# ACTIVITY:
From the data below, repeat exactly the lines from the line with "view (wk_state w') = view" to the line with "view (wk_state w') = fst", both included.

# DATA SHOWN:

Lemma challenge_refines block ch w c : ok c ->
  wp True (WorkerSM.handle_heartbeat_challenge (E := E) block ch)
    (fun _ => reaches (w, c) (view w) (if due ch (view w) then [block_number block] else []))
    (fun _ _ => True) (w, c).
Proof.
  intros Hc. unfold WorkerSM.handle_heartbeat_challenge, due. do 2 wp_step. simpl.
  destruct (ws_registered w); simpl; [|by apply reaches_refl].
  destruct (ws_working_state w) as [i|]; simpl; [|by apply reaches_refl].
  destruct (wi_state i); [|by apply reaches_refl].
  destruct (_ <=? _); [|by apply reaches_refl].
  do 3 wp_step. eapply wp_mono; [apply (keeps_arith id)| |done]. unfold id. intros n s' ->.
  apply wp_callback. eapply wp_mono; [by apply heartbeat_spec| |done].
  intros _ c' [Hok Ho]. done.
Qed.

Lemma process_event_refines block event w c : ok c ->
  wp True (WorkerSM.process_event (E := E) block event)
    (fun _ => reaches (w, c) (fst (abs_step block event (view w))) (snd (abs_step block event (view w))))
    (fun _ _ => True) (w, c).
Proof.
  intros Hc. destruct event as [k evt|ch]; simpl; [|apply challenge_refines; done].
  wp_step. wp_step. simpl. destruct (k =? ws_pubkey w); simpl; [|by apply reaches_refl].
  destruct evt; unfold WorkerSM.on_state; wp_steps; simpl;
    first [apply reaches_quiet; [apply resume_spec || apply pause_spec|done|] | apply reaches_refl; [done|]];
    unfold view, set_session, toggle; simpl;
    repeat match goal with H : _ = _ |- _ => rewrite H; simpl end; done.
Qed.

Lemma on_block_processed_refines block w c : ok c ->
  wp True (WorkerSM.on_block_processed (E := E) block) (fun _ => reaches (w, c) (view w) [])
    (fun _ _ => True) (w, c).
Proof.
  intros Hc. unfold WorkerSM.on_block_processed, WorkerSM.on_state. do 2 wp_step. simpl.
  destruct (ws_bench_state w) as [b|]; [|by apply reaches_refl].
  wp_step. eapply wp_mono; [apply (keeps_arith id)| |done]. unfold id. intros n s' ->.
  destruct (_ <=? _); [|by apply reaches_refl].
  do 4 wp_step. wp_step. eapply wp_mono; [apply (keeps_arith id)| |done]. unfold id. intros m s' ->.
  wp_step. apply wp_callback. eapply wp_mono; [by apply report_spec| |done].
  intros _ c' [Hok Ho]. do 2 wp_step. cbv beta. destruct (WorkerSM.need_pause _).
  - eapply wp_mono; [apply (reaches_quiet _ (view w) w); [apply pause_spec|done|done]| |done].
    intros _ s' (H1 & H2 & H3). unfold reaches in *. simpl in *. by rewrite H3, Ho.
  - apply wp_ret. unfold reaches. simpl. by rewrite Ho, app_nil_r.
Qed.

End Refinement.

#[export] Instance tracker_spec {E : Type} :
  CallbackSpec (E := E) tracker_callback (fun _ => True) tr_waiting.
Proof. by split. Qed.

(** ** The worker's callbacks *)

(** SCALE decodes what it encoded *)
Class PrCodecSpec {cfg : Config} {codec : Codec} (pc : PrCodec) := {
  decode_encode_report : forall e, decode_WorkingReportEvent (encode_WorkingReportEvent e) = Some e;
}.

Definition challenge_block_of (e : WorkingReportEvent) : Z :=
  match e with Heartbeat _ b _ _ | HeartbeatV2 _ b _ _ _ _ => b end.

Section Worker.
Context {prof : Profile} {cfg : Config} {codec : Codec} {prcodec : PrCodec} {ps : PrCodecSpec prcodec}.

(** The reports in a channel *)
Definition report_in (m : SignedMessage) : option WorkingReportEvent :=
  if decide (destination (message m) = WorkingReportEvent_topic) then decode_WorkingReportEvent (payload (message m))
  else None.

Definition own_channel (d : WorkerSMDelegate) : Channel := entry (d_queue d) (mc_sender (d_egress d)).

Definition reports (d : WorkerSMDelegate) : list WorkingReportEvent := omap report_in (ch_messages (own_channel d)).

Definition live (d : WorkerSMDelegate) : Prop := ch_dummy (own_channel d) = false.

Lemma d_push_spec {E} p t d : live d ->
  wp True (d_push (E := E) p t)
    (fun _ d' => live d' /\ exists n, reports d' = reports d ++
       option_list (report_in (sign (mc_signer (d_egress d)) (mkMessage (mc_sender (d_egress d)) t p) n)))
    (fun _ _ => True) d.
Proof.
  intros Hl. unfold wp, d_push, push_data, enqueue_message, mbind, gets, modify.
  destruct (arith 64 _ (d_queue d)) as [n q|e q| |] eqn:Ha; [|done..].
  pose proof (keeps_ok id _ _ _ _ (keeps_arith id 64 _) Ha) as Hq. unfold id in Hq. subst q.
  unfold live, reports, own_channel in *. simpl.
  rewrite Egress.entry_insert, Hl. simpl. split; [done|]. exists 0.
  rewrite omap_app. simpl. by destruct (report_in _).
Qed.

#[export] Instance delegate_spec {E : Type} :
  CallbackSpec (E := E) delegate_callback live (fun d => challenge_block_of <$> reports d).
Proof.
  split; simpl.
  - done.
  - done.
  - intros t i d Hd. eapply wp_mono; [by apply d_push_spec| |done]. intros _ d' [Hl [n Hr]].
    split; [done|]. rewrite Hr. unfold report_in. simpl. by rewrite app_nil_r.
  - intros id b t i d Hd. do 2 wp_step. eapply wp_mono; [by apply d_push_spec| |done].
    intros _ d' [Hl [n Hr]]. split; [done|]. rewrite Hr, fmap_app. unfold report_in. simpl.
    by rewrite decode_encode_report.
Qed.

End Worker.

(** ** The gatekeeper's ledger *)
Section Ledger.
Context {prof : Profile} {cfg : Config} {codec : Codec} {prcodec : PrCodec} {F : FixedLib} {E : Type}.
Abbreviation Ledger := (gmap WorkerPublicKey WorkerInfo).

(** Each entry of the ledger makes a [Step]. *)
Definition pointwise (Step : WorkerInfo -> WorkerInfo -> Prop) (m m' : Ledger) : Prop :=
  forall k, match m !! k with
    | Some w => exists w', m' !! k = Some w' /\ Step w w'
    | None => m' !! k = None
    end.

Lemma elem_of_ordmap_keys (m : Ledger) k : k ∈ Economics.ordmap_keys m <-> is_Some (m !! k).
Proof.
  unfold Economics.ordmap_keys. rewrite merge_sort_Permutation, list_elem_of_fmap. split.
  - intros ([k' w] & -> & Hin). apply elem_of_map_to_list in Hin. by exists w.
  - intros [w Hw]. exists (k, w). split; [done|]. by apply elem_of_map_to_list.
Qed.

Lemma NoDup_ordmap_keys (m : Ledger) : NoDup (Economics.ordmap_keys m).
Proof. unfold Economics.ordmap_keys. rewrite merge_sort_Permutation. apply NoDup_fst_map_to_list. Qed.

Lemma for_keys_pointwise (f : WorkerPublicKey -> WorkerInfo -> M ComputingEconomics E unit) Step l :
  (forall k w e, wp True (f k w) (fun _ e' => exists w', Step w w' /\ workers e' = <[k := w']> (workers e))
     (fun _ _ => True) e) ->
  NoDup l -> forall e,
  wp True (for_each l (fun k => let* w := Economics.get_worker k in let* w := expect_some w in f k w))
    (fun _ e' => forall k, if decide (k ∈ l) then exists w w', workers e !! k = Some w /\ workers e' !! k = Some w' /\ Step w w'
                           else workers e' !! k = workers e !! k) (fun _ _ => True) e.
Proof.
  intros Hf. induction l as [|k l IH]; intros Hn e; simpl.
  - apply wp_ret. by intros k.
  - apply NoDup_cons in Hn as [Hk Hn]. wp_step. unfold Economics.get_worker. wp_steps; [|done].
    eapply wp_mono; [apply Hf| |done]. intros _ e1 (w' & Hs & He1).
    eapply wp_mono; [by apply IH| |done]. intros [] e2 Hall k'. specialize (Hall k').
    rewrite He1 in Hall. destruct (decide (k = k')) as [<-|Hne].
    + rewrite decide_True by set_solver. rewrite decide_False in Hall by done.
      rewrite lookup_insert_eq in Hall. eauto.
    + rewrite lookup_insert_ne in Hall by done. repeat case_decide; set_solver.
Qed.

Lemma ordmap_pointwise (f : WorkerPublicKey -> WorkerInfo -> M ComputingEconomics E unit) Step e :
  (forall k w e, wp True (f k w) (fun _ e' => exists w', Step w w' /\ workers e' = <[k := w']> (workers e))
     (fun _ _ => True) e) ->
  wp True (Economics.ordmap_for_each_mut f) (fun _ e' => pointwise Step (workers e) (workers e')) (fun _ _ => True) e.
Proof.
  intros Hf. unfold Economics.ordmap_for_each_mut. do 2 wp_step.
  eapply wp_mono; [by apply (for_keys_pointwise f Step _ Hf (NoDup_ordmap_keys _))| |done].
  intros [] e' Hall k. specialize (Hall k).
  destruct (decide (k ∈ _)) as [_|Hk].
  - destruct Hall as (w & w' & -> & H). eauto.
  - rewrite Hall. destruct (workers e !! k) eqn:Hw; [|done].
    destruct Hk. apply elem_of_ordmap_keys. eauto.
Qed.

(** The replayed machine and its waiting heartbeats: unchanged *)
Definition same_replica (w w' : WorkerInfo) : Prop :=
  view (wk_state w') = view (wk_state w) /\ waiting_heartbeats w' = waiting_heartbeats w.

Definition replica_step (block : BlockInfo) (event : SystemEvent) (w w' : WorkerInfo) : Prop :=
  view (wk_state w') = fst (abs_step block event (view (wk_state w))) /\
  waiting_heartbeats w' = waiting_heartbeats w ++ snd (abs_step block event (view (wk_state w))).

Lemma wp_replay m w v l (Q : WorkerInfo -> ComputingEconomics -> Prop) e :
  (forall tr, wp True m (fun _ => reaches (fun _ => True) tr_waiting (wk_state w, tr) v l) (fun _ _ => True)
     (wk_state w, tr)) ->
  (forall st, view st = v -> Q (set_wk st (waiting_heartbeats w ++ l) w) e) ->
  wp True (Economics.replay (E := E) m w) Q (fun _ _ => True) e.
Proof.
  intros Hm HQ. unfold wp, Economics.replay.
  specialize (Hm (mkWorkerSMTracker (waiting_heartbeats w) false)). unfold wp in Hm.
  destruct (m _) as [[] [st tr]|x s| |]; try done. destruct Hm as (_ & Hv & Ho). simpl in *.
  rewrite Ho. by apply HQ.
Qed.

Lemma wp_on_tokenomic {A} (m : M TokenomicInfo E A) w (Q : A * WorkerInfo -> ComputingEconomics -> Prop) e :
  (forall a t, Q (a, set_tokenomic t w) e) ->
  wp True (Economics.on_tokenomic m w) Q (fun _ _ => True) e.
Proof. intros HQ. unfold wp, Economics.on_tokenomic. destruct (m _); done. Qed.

# RESPONSE TO THIS TASK:
  view (wk_state w') = view (wk_state w) /\ waiting_heartbeats w' = waiting_heartbeats w.

Definition replica_step (block : BlockInfo) (event : SystemEvent) (w w' : WorkerInfo) : Prop :=
  view (wk_state w') = fst (abs_step block event (view (wk_state w))) /\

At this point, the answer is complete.